:: About this task ::
Read through the listing below, and copy every line where the string "rest" appears.

=======

(** The dictionary from each lag of [range(-max_lag, max_lag + 1)] to its
    entry, in insertion order. *)
Definition calculate_cross_correlation (x y : list Q) (max_lag : Z)
  : outcome (list (Z * lag_entry)) :=
  let min_len := Nat.min (List.length x) (List.length y) in
  let x := firstn min_len x in
  let y := firstn min_len y in
  for_each
    (fun lag =>
       r <- correlate_at x y lag ;;
       ret (lag, {| correlation := fst r; p_value := snd r;
                    interpreted := interpret lag |}))
    (Py.range (- max_lag) (Z.to_nat (2 * max_lag + 1))).

End CrossCorrelation.

(** [max(cross_corr.keys(), key=lambda k: cross_corr[k]['correlation'])]. *)
Definition best_lag (cross_corr : list (Z * lag_entry)) : outcome Z :=
  e <- max_by (fun e => correlation (snd e)) cross_corr ;;
  ret (fst e).

(** ** The lag study and the peak timing of [create_temporal_analysis_charts] *)

(** The rows of a district in the years before 2024, of either frame. *)
Definition district_winery (winery_df : list count_row) (district : string)
  : list count_row :=
  filter (fun r => String.eqb (c_district r) district && (c_year r <? 2024)%Z)
         winery_df.

Definition district_re (real_estate_df : list price_row) (district : string)
  : list price_row :=
  filter (fun r => String.eqb (p_district r) district && (p_year r <? 2024)%Z)
         real_estate_df.

(** The districts of the lag study: the dictionary [lag_results], in
    insertion order. *)
Definition lag_districts : list string :=
  ["Neukölln"; "Wedding"; "Friedrichshain"]%string.

Definition lag_results (pearson_stat : list Q -> list Q -> pyfloat * pyfloat)
  (winery_df : list count_row) (real_estate_df : list price_row)
  : outcome (list (string * list (Z * lag_entry))) :=
  for_each
    (fun district =>
       let winery_rates := map c_annual_growth_rate (district_winery winery_df district) in
       let re_rates := map p_annual_growth_rate (district_re real_estate_df district) in
       cross_corr <- calculate_cross_correlation pearson_stat winery_rates re_rates 2 ;;
       ret (district, cross_corr))
    lag_districts.

Definition key_districts : list string :=
  ["Neukölln"; "Wedding"; "Friedrichshain"; "Kreuzberg"; "Prenzlauer Berg";
   "Mitte"]%string.

(** [rows.loc[rows[rate].idxmax()]]: the first row of the largest rate;
    an empty selection has no maximum. *)
Definition idxmax {A : Type} (rate : A -> Q) (rows : list A) : outcome A :=
  match rows with
  | [] => Raise ValueError
  | r :: rest =>
      Ok (fold_left (fun best r' => if qlt (rate best) (rate r') then r' else best)
            rest r)
  end.

Record peak_row : Type :=
  { pk_district : string;
    winery_peak : Z;
    re_peak : Z;
    lead_time : Z }.

(** [peak_df]: for each key district the years of the largest rates. *)
Definition peak_analysis (winery_df : list count_row)
  (real_estate_df : list price_row) : outcome (list peak_row) :=
  for_each
    (fun district =>
       w <- idxmax c_annual_growth_rate (district_winery winery_df district) ;;
       p <- idxmax p_annual_growth_rate (district_re real_estate_df district) ;;
       let winery_peak_year := c_year w in
       let re_peak_year := p_year p in
       ret {| pk_district := district;
              winery_peak := winery_peak_year;
              re_peak := re_peak_year;
              lead_time := (re_peak_year - winery_peak_year)%Z |})
    key_districts.

(** The counts of the report: districts whose winery peak comes before,
    with, and after the real-estate peak. *)
Definition leads_count (peak_df : list peak_row) : nat :=
  List.length (filter (fun row => (0 <? lead_time row)%Z) peak_df).

Definition simultaneous_count (peak_df : list peak_row) : nat :=
  List.length (filter (fun row => (lead_time row =? 0)%Z) peak_df).

Definition lags_count (peak_df : list peak_row) : nat :=
  List.length (filter (fun row => (lead_time row <? 0)%Z) peak_df).

(** The data of [main], the lag study and the peak timing, in the order
    in which [main] runs them. *)
Definition analysis (pearson_stat : list Q -> list Q -> pyfloat * pyfloat)
  : M (list (string * list (Z * lag_entry)) * list peak_row) :=
  winery_df <- get_annual_winery_growth_data ;;
  real_estate_df <- get_annual_real_estate_data ;;
  lags <- lift (lag_results pearson_stat winery_df real_estate_df) ;;
  peak_df <- lift (peak_analysis winery_df real_estate_df) ;;
  ret (lags, peak_df).

End TemporalAnalysis.

(* ================================================================== *)
(** * scripts/download_recent_wineries.py *)
(* ================================================================== *)

Module RecentWineries.

(** ** Dates *)

(** A [datetime]: an instant, in microseconds of its own reckoning, and
    whether it carries an offset (aware) or not (naive). *)
Record datetime : Type :=
  { instant : Z;
    aware : bool }.

(** The one exception that [classify_by_recency] lets through. *)
Inductive checked (A : Type) : Type :=
| Done (a : A)
| TypeError.

Arguments Done {A} a.
Arguments TypeError {A}.

(** [a >= b] on datetimes: a naive and an aware one cannot be ordered. *)
Definition ge (a b : datetime) : checked bool :=
  if Bool.eqb (aware a) (aware b) then Done (instant b <=? instant a)%Z
  else TypeError.

(** [d - timedelta(days=n)]. *)
Definition minus_days (d : datetime) (n : Z) : datetime :=
  {| instant := (instant d - n * 86400000000)%Z; aware := aware d |}.

(** [datetime.now()]: naive. *)
Definition current_date (now : Z) : datetime := {| instant := now; aware := false |}.

(** ** Classification by recency *)

(** The entries of a winery that the classification reads; [None] is a
    missing key. *)
Record entry : Type :=
  { start_date : option string;
    opening_date : option string;
    created_date : option string;
    osm_version : option Z }.

(** [bool(winery.get(key))] for a text entry. *)
Definition present (v : option string) : bool :=
  match v with
  | Some s => negb (String.eqb s "")
  | None => false
  end.

Record recency : Type :=
  { recency_score : Z;
    recency_category : string;
    is_recent : bool }.

Definition mk (score : Z) (category : string) : recency :=
  {| recency_score := score;
     recency_category := category;
     is_recent := (5 <=? score)%Z |}.

Section Classify.

(** [datetime.fromisoformat]; [None] when it raises. *)
Variable fromisoformat : string -> option datetime.

(** The instant of [datetime.now()]. *)
Variable now : Z.

Definition two_years_ago : datetime := minus_days (current_date now) 730.
Definition one_year_ago : datetime := minus_days (current_date now) 365.

(** [try: datetime.fromisoformat(winery[key]) except: pass]. *)
Definition parsed (v : option string) : option datetime :=
  match v with
  | Some s => fromisoformat s
  | None => None
  end.

(** [opening_date]: the explicit date, from ['start_date'] when that
    entry is there, else from ['opening_date']. *)
Definition explicit_date (w : entry) : option datetime :=
  if present (start_date w) then parsed (start_date w)
  else if present (opening_date w) then parsed (opening_date w)
  else None.

(** The score and the category from the OSM metadata: the body of the
    [try], any exception of which is passed over. *)
Definition osm_recency (w : entry) : Z * string :=
  if present (created_date w) then
    match parsed (created_date w) with
    | None => (0%Z, "unknown"%string)
    | Some osm_date =>
        match ge osm_date two_years_ago with
        | TypeError => (0%Z, "unknown"%string)
        | Done true =>
            match ge osm_date one_year_ago with
            | TypeError => (0%Z, "unknown"%string)
            | Done true => (7%Z, "likely_recent"%string)
            | Done false => (5%Z, "possibly_recent"%string)
            end
        | Done false => (1%Z, "established"%string)
        end
    end
  else (0%Z, "unknown"%string).

(** The points for the version number. *)
Definition version_bonus (w : entry) : Z :=
  let version := match osm_version w with Some v => v | None => 1%Z end in
  (if (5 <? version) then 2 else if (2 <? version) then 1 else 0)%Z.

(** The body of the loop over the wineries. *)
Definition classify (w : entry) : checked recency :=
  match explicit_date w with
  | Some opening_date =>
      match ge opening_date two_years_ago with
      | TypeError => TypeError
      | Done true =>
          match ge opening_date one_year_ago with
          | TypeError => TypeError
          | Done true => Done (mk 10 "very_recent")
          | Done false => Done (mk 8 "recent")
          end
      | Done false => Done (mk 2 "established")
      end
  | None =>
      let (recency_score, recency_category) := osm_recency w in
      Done (mk (recency_score + version_bonus w)%Z recency_category)
  end.

(** [classify_by_recency]: the loop stops at the first exception. *)
Fixpoint classify_by_recency (wineries : list entry) : checked (list recency) :=
  match wineries with
  | [] => Done []
  | w :: rest =>
      match classify w with
      | TypeError => TypeError
      | Done c =>
          match classify_by_recency rest with
          | TypeError => TypeError
          | Done cs => Done (c :: cs)
          end
      end
  end.

End Classify.

(** ** Districts *)

(** The boxes of [add_district_info], in the order of the dictionary. *)
Definition box (a1 a2 o1 o2 : Q) : bbox :=
  {| lat_min := a1; lat_max := a2; lon_min := o1; lon_max := o2 |}.

Definition districts : list (string * bbox) :=
  [ ("Mitte"%string, box 52.50 52.55 13.35 13.42);
    ("Prenzlauer Berg"%string, box 52.52 52.56 13.40 13.45);
    ("Charlottenburg"%string, box 52.49 52.53 13.28 13.35);
    ("Kreuzberg"%string, box 52.49 52.52 13.38 13.42);
    ("Neukölln"%string, box 52.45 52.50 13.40 13.47);
    ("Friedrichshain"%string, box 52.50 52.53 13.42 13.48);
    ("Schöneberg"%string, box 52.46 52.50 13.33 13.38);
    ("Wedding"%string, box 52.53 52.57 13.33 13.38);
    ("Tempelhof"%string, box 52.45 52.49 13.38 13.42);
    ("Steglitz"%string, box 52.44 52.48 13.31 13.36) ].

=======

:: Written solution ::
  | r :: rest =>
            rest r)
  | w :: rest =>
          match classify_by_recency rest with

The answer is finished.